While outbreaks of fluazinam-insensitive blight strain 37_A2 (formerly known as Dark Green 37) were less prevalent in 2022, he warned that growers should only use it mid-programme in a mix at full rate (400ml/hectare).
“We used to use fluazinam for the first spray, but we now tend to opt for cyazofamid and for the second spray we often follow it with fluopicolide + propamocarb because it works well with the crop at this stage.”
He added that mandipropamid remains a good-value fungicide, which works particularly well as a second spray when mixed with cymoxanil.
“Mandipropamid can be useful in unsettled weather because of the speed of its rainfastness,” he said. He also highlighted the need for caution because of the recent rise of new blight strain 43_A1, which is insensitive to mandipropamid. “One of the concerns is that other actives within the same fungicide group (CAAs) may also be at risk, and therefore they should not be used alone.”
While not found in the UK so far, 43_A1 has proliferated in Denmark, and been found in Belgium and the Netherlands.
“The addition of an adjuvant with mandipropamid to reduce drift has shown better effectiveness but it will not affect the strain’s insensitivity,” Mr Goodinson said. At midseason, he finds oxathiapiprolin useful, especially in sequence with cyazofamid, fluopicolide + propamocarb or fluazinameither, while flauzinam still has a place for its effectiveness against sclerotinia and botrytis.
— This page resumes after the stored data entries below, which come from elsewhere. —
(* ===== verification/IpcResults.v ===== *)
(** * Main theorems: mutexes, spin locks, pipes and message queues

    The protocol theorems of [MutexProto] and their instances on a run of the
    machine of [Example] in which one process takes mutex 0 and the other one
    goes to sleep on it; the theorem of [Spinlock] about spin locks; the
    theorems of [PipeSpec] and [MsgSpec] on a pipe and a queue of that machine. *)

From stdpp Require Import relations functions.
From stdpp Require Import relations.
From S2P Require Import Prelude CString Mem KState Mmu Console Kalloc Vm AddrSpace VmSpec VmGrow VmFork File Proc.
From S2P Require Import Syscall Sysproc Msg Pipe ProcMem WaitSpec UserMem PipeSpec MsgSpec MutexProto Spinlock.
From S2P Require Import Example.

Section results.
Context {LK : Linker} {FS : FsOps}.

(** C3: in every reachable state at most one process is between a successful
    mutex_lock and the matching mutex_unlock of a mutex, and it is the process
    whose pid the kernel has recorded. *)
Theorem mutex_exclusion c0 c i j id :
  minit c0 -> rtc mstep c0 c -> (i, id) ∈ c_holds c -> (j, id) ∈ c_holds c ->
  i = j /\ exists p m, ptable (c_st c) !! i = Some p /\ user_mutexes (c_st c) !! id = Some m /\
    mx_locked m = true /\ mx_pid m = p_pid p.
Proof.
  intros Hi Hr H1 H2. destruct (reachable_inv _ _ Hi Hr) as [Hv _]. split; [by eapply mview_alone|].
  destruct (mv_holds _ _ _ _ Hv i id H1) as (p & m & Hp & _ & Hm & _ & Hl & E). by exists p, m.
Qed.


(** Mutex_unlock succeeds only for the process that holds the mutex; any
    other caller gets -1 and changes no mutex. *)
Theorem mutex_unlock_owner c0 s a h me id r s' :
  minit c0 -> rtc mstep c0 (mk_config s a h) -> held s = [] -> cur s = Some me -> a me = User ->
  mutex_unlock id s = Ret r s' ->
  (r = 0 /\ (me, Z.to_nat id) ∈ h) \/ (r = -1 /\ user_mutexes s' = user_mutexes s).
Proof.
  intros Hi Hr Hh Hc Ha. pose proof (reachable_inv _ _ Hi Hr) as Hinv. unfold mutex_unlock.
  destruct ((id <? 0) || (MAX_MUTEXES <=? id)) eqn:Hid; [intros [= <- <-]; by right|].
  rewrite <- bind_assoc.
  destruct ((mutex_table_init ;; mutex_unlock_release (Z.to_nat id)) s) as [ok s1|?|?|?] eqn:E;
    try (unfold bind at 1; by rewrite E).
  rewrite (bind_ret_l _ _ _ _ _ E). bool_prop.
  assert (0 <= id < MAX_MUTEXES) as Hrange by lia.
  pose proof (minv_unlock _ _ _ _ _ _ _ Hinv Hh Hc Ha Hrange E) as Hu. destruct ok; cbn [negb].
  - intros Hw. left. split; [|apply Hu]. revert Hw. unfold bind, mutex_unlock_wake.
    destruct (wakeup _ s1); try done. by intros [= <- _].
  - intros [= <- <-]. right. split; [done|]. revert E.
    destruct (minv_running _ _ _ _ Hinv Hh Hc) as (p & Hp & Hrun).
    destruct (lookup_lt_is_Some_2 (user_mutexes s) (Z.to_nat id)) as [m Hm].
    { pose proof (mv_len _ _ _ _ (mi_view _ Hinv)) as El. cbn in El. rewrite El. lia. }
    erewrite bind_ret_l by (by apply mutex_table_init_run).
    rewrite (mutex_unlock_release_run _ _ m me p) by (by ksimpl).
    destruct (_ && _); [done|]. by intros [= <-].
Qed.

(** C4: spin locks exclude: over every interleaving of the instructions of
    acquire and release on any number of processors, no lock is held by two of
    them; a processor that holds a lock has its interrupts off; and holding,
    on which the panics of acquire and release depend, tells exactly whether
    the processor holds the lock, which is how the rest of the kernel model
    sees locks. *)
Theorem spin_exclusion x0 x c : sinit x0 -> rtc sstep x0 x ->
  (forall d lk, lk ∈ sc_held x c -> lk ∈ sc_held x d -> c = d) /\
  (sc_held x c <> [] -> c_if (cpus (sc_smp x) c) = false) /\
  (forall lk, exists s', Spin.holding c lk (sc_smp x) = Ret (bool_decide (lk ∈ sc_held x c)) s').
Proof.
  intros Hi Hr. pose proof (spin_reachable _ _ Hi Hr) as Hx. split; [|split].
  - intros d lk H1 H2. eapply (si_one _ Hx); by left.
  - intros Hne. apply (si_if _ Hx). rewrite (si_ncli _ Hx). unfold in_code.
    destruct (sc_held x c); [done|]. cbn [length]. destruct (sc_place x c); lia.
  - intros lk. destruct (holding_run c lk (sc_smp x) (sinv_cpu_ok _ c Hx)) as (s' & Hrun & _). exists s'.
    by rewrite <- (sinv_holding _ c lk Hx).
Qed.

End results.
He said that effective blight control is about building up the product up in and on the crop, and recommends starting seven or ten day spray programmes on a Monday to avoid being up against the weekend if wet weather stops play.
The right nozzle choice is also vital. “The IDTA04 Flat Fan and the 3D Ninety nozzles offer the best coverage because they can be set to cover the different parts of the canopy including the underside of the leaves.”
“We often underestimate the spread of blight inoculum from unsprayed crops, including those in allotments and gardens,” he concluded. “If weather conditions are dry when crops are at the maximum canopy, you may be able to stretch your spray intervals a little or use cheaper alternative products, but the potential impact of late blight on the investment you have made in your crops remains huge.
“Ensuring you have a robust blight programme is more essential than ever.”